From writing prompt:

10-minute free write - use the following words: memory, mother, hands, avocado green, and sharp.

Here's my attempt:

My earliest memory of my mother is the scars on the back of her hands. They crisscrossed like braided rivers all the way to her wrists, some raw and pink, some dulled to the colour of plum. They ran in all directions in choppy slashes, sudden and petty, the mire of tender skin tissues like a monstrous art. I never dared to ask about them, and she never spoke about them, just regarded them – even the fresh ones – like they were part of her anatomy.

I remember the balm my father used to apply – or tried to, at least – on those fresh wounds. It was avocado green, runny and smelled like yoghurt left past its expiration date in the fridge. He would chase after her with the putrid tub of balm, his voice laced with exasperation, the way you would coax a child to bed. My mother would end up locking herself in the bathroom for hours, the sounds of her sobs hacking at the door.

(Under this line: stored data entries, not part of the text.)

(* ===== verification/Executor.v ===== *)
(** * Executor: [src/src/executor.rs], one accepted or interrupted run from provider to manifest *)

From S2P Require Import Prelude Text External Store Tx Runs Reports Manifest Revisions Provider.
From S2P Require Import Acquisition Coordinator.

Definition MAX_SOURCE_COUNT : nat := 100.
Definition CHANNEL_LIMIT : nat := 20.

Module RunExecutionError.
Inductive t := RunExecutionError.
End RunExecutionError.

Record pending_run := PendingRun {
  pend_run_id : uuid;
  pend_owner_id : uuid;
  pend_window_start : string;
  pend_window_end : string;
  pend_language : OutputLanguage.t;
  pend_state : RunState.t;
  pend_operation_id : uuid }.

Record selection := Selection { sel_sources : list manifest_source; sel_eligible : nat }.

Module Acquired.
Inductive t := Complete | Incomplete | Deferred | Unavailable.
#[export] Instance eq_dec : EqDecision t.
Proof. solve_decision. Defined.
End Acquired.
Export (hints) Acquired.

(** [with_source_count] *)
Definition clamp_source_count (n : nat) : nat := Nat.max 1 (Nat.min MAX_SOURCE_COUNT n).

(** ** The queries *)

(** A provider wait of some channel of the run is still running. *)
Definition waits (now : Z) (run_id : uuid) (d : db) : bool :=
  existsb (λ kl : string * uuid * lease_row,
      bool_decide (kl.1.2 = run_id) && String.prefix "acquisition:" kl.1.1
      && bool_decide (ck_state <$> lease_checkpoint kl.2 = Some "flood_wait")
      && (now <? lease_expires_at kl.2)) (map_to_list (leases d)).

Definition pending (now : Z) (d : db) (k : uuid) (r : run_row) : bool :=
  bool_decide (run_state r ∈ open_states) && negb (waits now k d).

(** [order by r.created_at, r.run_id limit 1] *)
Definition pending_key (kr : uuid * run_row) : list Z := [run_created_at kr.2; Z.of_N kr.1].

Definition next_pending (now : Z) (d : db) : option (uuid * run_row) :=
  head (sort_on pending_key (select_where (pending now d) (runs d))).

Section Executor.
Context `{External}.

Definition exec_error {E A} (m : M E A) : M RunExecutionError.t A :=
  on_err (λ _, RunExecutionError.RunExecutionError) m.

Definition exec_sql {A} (s : stmt A) : M RunExecutionError.t A :=
  sql RunExecutionError.RunExecutionError s.

(** [select_pending] *)
Definition select_pending : M RunExecutionError.t (option pending_run) :=
  exec_sql (λ now d, Ok
    ((λ kr : uuid * run_row,
        PendingRun kr.1 (run_owner kr.2) (pg_to_char_seconds (run_window_start kr.2))
          (pg_to_char_seconds (run_window_end kr.2)) (run_language kr.2) (run_state kr.2)
          (run_operation kr.2)) <$> next_pending now d, d)).

(** [begin_acquisition] *)
Definition begin_acquisition (run : pending_run) : M RunExecutionError.t bool :=
  transact RunExecutionError.RunExecutionError (
    changed ← exec_sql (update_runs
      (λ k r, bool_decide (k = pend_run_id run) && bool_decide (run_state r = RunState.Accepted))
      (set_state RunState.Acquiring));
    if negb (changed =? 1)%nat then mret (Abandon false)
    else
      owned ← exec_error (on_demand_operation (pend_run_id run) (pend_owner_id run));
      _ ← match owned with
          | Some operation =>
              row ← exec_error (lift (report_new operation (pend_owner_id run)
                                        OperationStatus.Running "acquiring"));
              exec_error (enqueue row)
          | None => mret tt
          end;
      mret (Commit true)).

(** The enabled subscriptions of the owner with their channels, by username, at most twenty. *)
Definition enabled_of (owner : uuid) (_ : uuid) (s : subscription_row) : bool :=
  bool_decide (sub_owner s = owner) && sub_enabled s.

Definition subscribed_rows (owner : uuid) (d : db) : list (uuid * string) :=
  omap (λ ks : uuid * subscription_row,
      (λ c, (sub_channel ks.2, ch_username c)) <$> channels d !! sub_channel ks.2)
    (select_where (enabled_of owner) (subscriptions d)).

Definition username_key (c : uuid * string) : list Z := pg_text_key c.2.

(** [subscribed_channels] *)
Definition subscribed_channels (owner : uuid) : M RunExecutionError.t (list (uuid * string)) :=
  exec_sql (read (λ d, take CHANNEL_LIMIT (sort_on username_key (subscribed_rows owner d)))).

Definition channel_request (run : pending_run) (channel : uuid * string) : acquisition_request :=
  AcquisitionRequest (pend_run_id run) channel.1 channel.2 (pend_window_start run)
    (pend_window_end run) 20 100.

(** What the loop of [acquire] counts: successful and deferred channels, and incompleteness. *)
Record tally := Tally { tl_successful : nat; tl_deferred : nat; tl_incomplete : bool }.

Definition count_outcome (t : tally) (o : result AcquisitionError.t acquisition_report) : tally :=
  match o with
  | Ok report =>
      Tally (S (tl_successful t)) (tl_deferred t) (tl_incomplete t || ar_partial report)
  | Err AcquisitionError.Deferred => Tally (tl_successful t) (S (tl_deferred t)) (tl_incomplete t)
  | Err AcquisitionError.Unavailable => Tally (tl_successful t) (tl_deferred t) true
  end.

Definition verdict (channels : nat) (t : tally) : Acquired.t :=
  if (0 <? tl_deferred t)%nat then Acquired.Deferred
  else if negb (channels =? 0)%nat && (tl_successful t =? 0)%nat then Acquired.Unavailable
  else if tl_incomplete t then Acquired.Incomplete
  else Acquired.Complete.

Fixpoint acquire_each (pv : uuid → provider) (run : pending_run) (l : list (uuid * string))
    (t : tally) : M RunExecutionError.t tally :=
  match l with
  | [] => mret t
  | channel :: l' =>
      outcome ← observe (execute (pv channel.1) (channel_request run channel));
      acquire_each pv run l' (count_outcome t outcome)
  end.

(** [acquire]; the provider's answers are given per channel. *)
Definition acquire (pv : uuid → provider) (run : pending_run) (l : list (uuid * string))
    : M RunExecutionError.t Acquired.t :=
  t ← acquire_each pv run l (Tally 0 0 false);
  mret (verdict (length l) t).

(** [record_acquisition] *)
Definition record_acquisition (run_id : uuid) (incomplete : bool) : M RunExecutionError.t unit :=
  _ ← exec_sql (update_runs (λ k _, bool_decide (k = run_id)) (set_incomplete incomplete));
  mret tt.

(** ** Source selection *)

Definition selects_channel (owner channel : uuid) (d : db) : bool :=
  any_where (λ k s, enabled_of owner k s && bool_decide (sub_channel s = channel)) (subscriptions d).

(** The innermost query: the revisions of the owner's enabled channels inside the window. *)
Definition in_window (owner : uuid) (start end_ : Z) (d : db) (_ : uuid) (r : revision_row) : bool :=
  selects_channel owner (rev_channel r) d
  && (start <=? rev_published_at r) && (rev_published_at r <? end_).

Definition window_revisions (owner : uuid) (start end_ : Z) (d : db) : list (uuid * revision_row) :=
  select_where (in_window owner start end_ d) (revisions d).

Definition same_message (a b : uuid * revision_row) : bool :=
  bool_decide (rev_channel a.2 = rev_channel b.2) && bool_decide (rev_message a.2 = rev_message b.2).

Definition observed_key (kr : uuid * revision_row) : list Z := [rev_observed_at kr.2; Z.of_N kr.1].

(** [row_number() over (partition by channel, message order by observed_at, revision_id)] *)
Definition revision_index (rows : list (uuid * revision_row)) (kr : uuid * revision_row) : nat :=
  length (filter (λ x, same_message x kr && lexleb (observed_key x) (observed_key kr) = true) rows).

(** The rows of the middle query: a body, no deletion, a stored channel. *)
Definition selectable (d : db) (kr : uuid * revision_row) : bool :=
  bool_decide (is_Some (rev_body kr.2)) && bool_decide (rev_deleted_at kr.2 = None)
  && bool_decide (is_Some (channels d !! rev_channel kr.2)).

(** [distinct on (channel, message) ... order by ..., observed_at desc, revision_id desc] *)
Definition latest_of (rows : list (uuid * revision_row)) : list (uuid * revision_row) :=
  filter (λ kr, forallb (λ x, negb (same_message x kr) || lexleb (observed_key x) (observed_key kr))
                  rows = true) rows.

(** [order by published_at desc, channel_id, provider_message_id desc, revision_id desc] *)
Definition newest_key (kr : uuid * revision_row) : list Z :=
  [- rev_published_at kr.2; Z.of_N (rev_channel kr.2); - rev_message kr.2; - Z.of_N kr.1].

Definition eligible_rows (owner : uuid) (start end_ : Z) (d : db) : list (uuid * revision_row) :=
  latest_of (filter (λ kr, selectable d kr = true) (window_revisions owner start end_ d)).

Definition selected_rows (owner : uuid) (start end_ : Z) (limit : nat) (d : db)
    : list (uuid * revision_row) :=
  take limit (sort_on newest_key (eligible_rows owner start end_ d)).

(** [u32::try_from(..).unwrap_or(0)] *)
Definition u32_or_zero (n : nat) : Z := if Z.of_nat n <? 2 ^ 32 then Z.of_nat n else 0.

Definition source_of (owner : uuid) (start end_ : Z) (d : db) (kr : uuid * revision_row)
    : option manifest_source :=
  c ← channels d !! rev_channel kr.2;
  body ← rev_body kr.2;
  Some (ManifestSource kr.1 (rev_channel kr.2) (ch_username c) (ch_display_name c)
          (rev_message kr.2) (rev_sha256 kr.2) (pg_to_char_seconds (rev_published_at kr.2))
          (rev_link kr.2) body
          (u32_or_zero (revision_index (window_revisions owner start end_ d) kr))).

(** The query of [select_sources] and its mapping: oldest first, with the count before the cap. *)
Definition selection_of (owner : uuid) (start end_ : Z) (limit : nat) (d : db) : selection :=
  let rows := selected_rows owner start end_ limit d in
  Selection (omap (source_of owner start end_ d) (reverse rows))
    (match rows with [] => 0%nat | _ => length (eligible_rows owner start end_ d) end).

(** [select_sources] *)
Definition select_sources (source_count : nat) (run : pending_run)
    : M RunExecutionError.t selection :=
  limit ← lift (ok_or RunExecutionError.RunExecutionError (i64_of_nat source_count));
  exec_sql (with_cast (pend_window_start run) (λ start, with_cast (pend_window_end run) (λ end_,
    read (selection_of (pend_owner_id run) start end_ (Z.to_nat limit))))).

(** ** Commitment *)

Definition language_text (l : OutputLanguage.t) : string :=
  match l with OutputLanguage.Ru => "ru" | OutputLanguage.En => "en" end.

(** The object of [recap_request] *)
Definition recap_request_object (run : pending_run) (m : canonical_manifest) : json :=
  JObj [
    ("operation_id", JStr (uuid_text (pend_operation_id run)));
    ("owner", JStr ("user:" +:+ uuid_text (pend_owner_id run))%string);
    ("digest_run_id", JStr (uuid_text (pend_run_id run)));
    ("window", JObj [("start_at", JStr (pend_window_start run)); ("end_at", JStr (pend_window_end run))]);
    ("output_language", JStr (language_text (pend_language run)));
    ("source_count", JNum (Z.of_nat (cman_source_count m)));
    ("channel_count", JNum (Z.of_nat (cman_channel_count m)));
    ("manifest_ref", JStr ("channel-digest-manifest:" +:+ uuid_text (cman_id m))%string);
    ("manifest_digest", JObj [("algorithm", JStr "sha256"); ("hex", JStr (cman_sha256 m))]);
    ("analysis_family", JStr "channel_digest_recap");
    ("analysis_contract", JStr "channel_digest_recap.v1")].

Definition recap_request_bytes (run : pending_run) (m : canonical_manifest)
    : result RunExecutionError.t string :=
  ok_or RunExecutionError.RunExecutionError (json_to_vec (recap_request_object run m)).

(** [commit] *)
Definition commit (run : pending_run) (sources : list manifest_source) (incomplete : bool)
    : M RunExecutionError.t unit :=
  match sources with
  | [] =>
      if incomplete
      then exec_error (fail_run (pend_run_id run) (pend_owner_id run) RunFailure.ProviderUnavailable)
      else exec_error (complete_empty_run (pend_run_id run) (pend_owner_id run))
  | _ =>
      manifest_id ← now_v7;
      match build manifest_id (pend_owner_id run) (pend_run_id run) (pend_window_start run)
              (pend_window_end run) sources with
      | Err _ =>
          exec_error (fail_run (pend_run_id run) (pend_owner_id run) RunFailure.ManifestInvalid)
      | Ok manifest =>
          request ← lift (recap_request_bytes run manifest);
          _ ← exec_error (commit_manifest manifest request);
          mret tt
      end
  end.

(** The part of [execute_one] after acquisition: select, record, commit. *)
Definition settle_sources (source_count : nat) (run : pending_run) (acquired_incomplete : bool)
    : M RunExecutionError.t unit :=
  sel ← select_sources source_count run;
  let truncated := (length (sel_sources sel) <? sel_eligible sel)%nat in
  let incomplete := acquired_incomplete || truncated in
  _ ← record_acquisition (pend_run_id run) incomplete;
  commit run (sel_sources sel) incomplete.

(** [execute_one] from the subscriptions on. *)
Definition execute_run (pv : uuid → provider) (source_count : nat) (run : pending_run)
    : M RunExecutionError.t bool :=
  subscribed ← subscribed_channels (pend_owner_id run);
  acquired ← acquire pv run subscribed;
  match acquired with
  | Acquired.Deferred => mret true
  | Acquired.Unavailable =>
      _ ← exec_error (fail_run (pend_run_id run) (pend_owner_id run) RunFailure.ProviderUnavailable);
      mret true
  | Acquired.Complete => _ ← settle_sources source_count run false; mret true
  | Acquired.Incomplete => _ ← settle_sources source_count run true; mret true
  end.

(** [execute_one] *)
Definition execute_one (pv : uuid → provider) (source_count : nat) : M RunExecutionError.t bool :=
  found ← select_pending;
  match found with
  | None => mret false
  | Some run =>
      if bool_decide (pend_state run = RunState.Accepted) then
        began ← begin_acquisition run;
        if negb began then mret true else execute_run pv source_count run
      else execute_run pv source_count run
  end.
End Executor.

Eliza and Dad would wait outside, and finally they would send me to talk to her.

I was the only one who could always bring my mother out. Not my father, who applied balm on her wounds and tucked her to bed; not my sister, who took her hand in both of hers and led her to somewhere quieter so she would stop fixating on the possibility of drowning in noise, in the sea of people, in heat, in regret, in memories. Me. Always, she wanted just me.

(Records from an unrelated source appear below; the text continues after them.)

(* ===== verification/Registration.v ===== *)
(** * Registration: [src/src/registration.rs], the daily schedule registration *)

From S2P Require Import Prelude External Store Tx Runs Reports.

Definition SERVICE_NAME : string := "ratatoskr-channel-digests".
Definition SCHEDULE_NAME : string := "daily-digest".
Definition OPERATION_KIND : string := "channel_digest.schedule.occurrence".

Module RegistrationOutcome.
Inductive t := Enqueued | Unchanged | Skipped.
End RegistrationOutcome.

Module RegistrationError.
Inductive t := Unavailable.
End RegistrationError.

(** [ScheduleConfig] *)
Record schedule_config := ScheduleConfig {
  sched_owner : uuid;
  sched_cron : string;
  sched_enabled : bool;
  sched_language : OutputLanguage.t }.

(** [order by created_at desc, outbox_id desc limit 1] *)
Definition registration_key (ko : uuid * outbox_row) : list Z :=
  [- out_created_at ko.2; - Z.of_N ko.1].

Definition latest_registration (d : db) : option string :=
  (λ ko : uuid * outbox_row, out_semantic_key ko.2) <$>
    head (sort_on registration_key
      (select_where (λ _ o, bool_decide (out_subject o = REGISTRATION_SUBJECT)) (outbox d))).

(** [insert into outbox_messages ... on conflict (subject, semantic_key) do update]: the row is
    queued again under the new identity; the columns the update does not name stay. *)
Definition upsert_registration (outbox_id : uuid) (key : string) (owner : uuid) (payload : json)
    : stmt unit := λ now d,
  match find_where (outbox_keyed REGISTRATION_SUBJECT key) (outbox d) with
  | None =>
      insert_outbox_strict outbox_id
        (new_outbox_row REGISTRATION_SUBJECT key owner None None payload now) d
  | Some (old_id, old) =>
      match delete old_id (outbox d) !! outbox_id with
      | Some _ => Err SqlConstraint
      | None =>
          Ok (tt, with_outbox d
            (<[outbox_id := OutboxRow (out_subject old) (out_semantic_key old) (out_owner old)
                 (out_operation old) (out_causation old) payload now None 0 now None]>
               (delete old_id (outbox d))))
      end
  end.

Section Registration.
Context `{External}.

(** [registration] *)
Definition registration (s : schedule_config) : result RegistrationError.t schedule_registration :=
  let unavailable {A} (o : option A) := ok_or RegistrationError.Unavailable o in
  service ← unavailable (parse_registration_label SERVICE_NAME);
  name ← unavailable (parse_registration_label SCHEDULE_NAME);
  cron ← unavailable (parse_cron (sched_cron s));
  kind ← unavailable (parse_operation_kind OPERATION_KIND);
  Ok (ScheduleRegistration service name (sched_owner s) cron OCCURRENCE_COMMAND_TYPE kind
        (sched_enabled s)).

Definition bool_text (b : bool) : string := if b then "true" else "false".

(** The SHA-256 of owner, cron expression and enablement. *)
Definition registration_digest (s : schedule_config) : string :=
  sha256_digest_hex (uuid_text (sched_owner s) +:+ ("|" +:+ (sched_cron s +:+ ("|" +:+
    bool_text (sched_enabled s)))))%string.

(** [enqueue_schedule_registration] *)
Definition enqueue_schedule_registration (schedule : option schedule_config)
    : M RegistrationError.t RegistrationOutcome.t :=
  match schedule with
  | None => mret RegistrationOutcome.Skipped
  | Some s =>
      reg ← lift (registration s);
      payload ← lift (ok_or RegistrationError.Unavailable (registration_value reg));
      let semantic_key := registration_digest s in
      transact RegistrationError.Unavailable (
        latest ← sql RegistrationError.Unavailable (read latest_registration);
        if bool_decide (latest = Some semantic_key)
        then mret (Abandon RegistrationOutcome.Unchanged)
        else
          outbox_id ← now_v7;
          _ ← sql RegistrationError.Unavailable
                (upsert_registration outbox_id semantic_key (sched_owner s) payload);
          mret (Commit RegistrationOutcome.Enqueued))
  end.
End Registration.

Me, who did nothing because there was nothing I dared to do, nothing I could do. Me, who hid behind walls when she called for me, because I was afraid of her, even though a part of me wanted to run into her arms. Me, who struggled a little when she eventually pulled me towards her because her nails were too sharp and dug a little too hard into my skin.

Later, she would let me run my fingers over her old scars as she stroked my hair and rocked me back and forth on the bathroom floor. My fingers would shake a little at first, but later those ridges of flesh became a map of sorts, one that led me back to my mother, and my mother back to the world.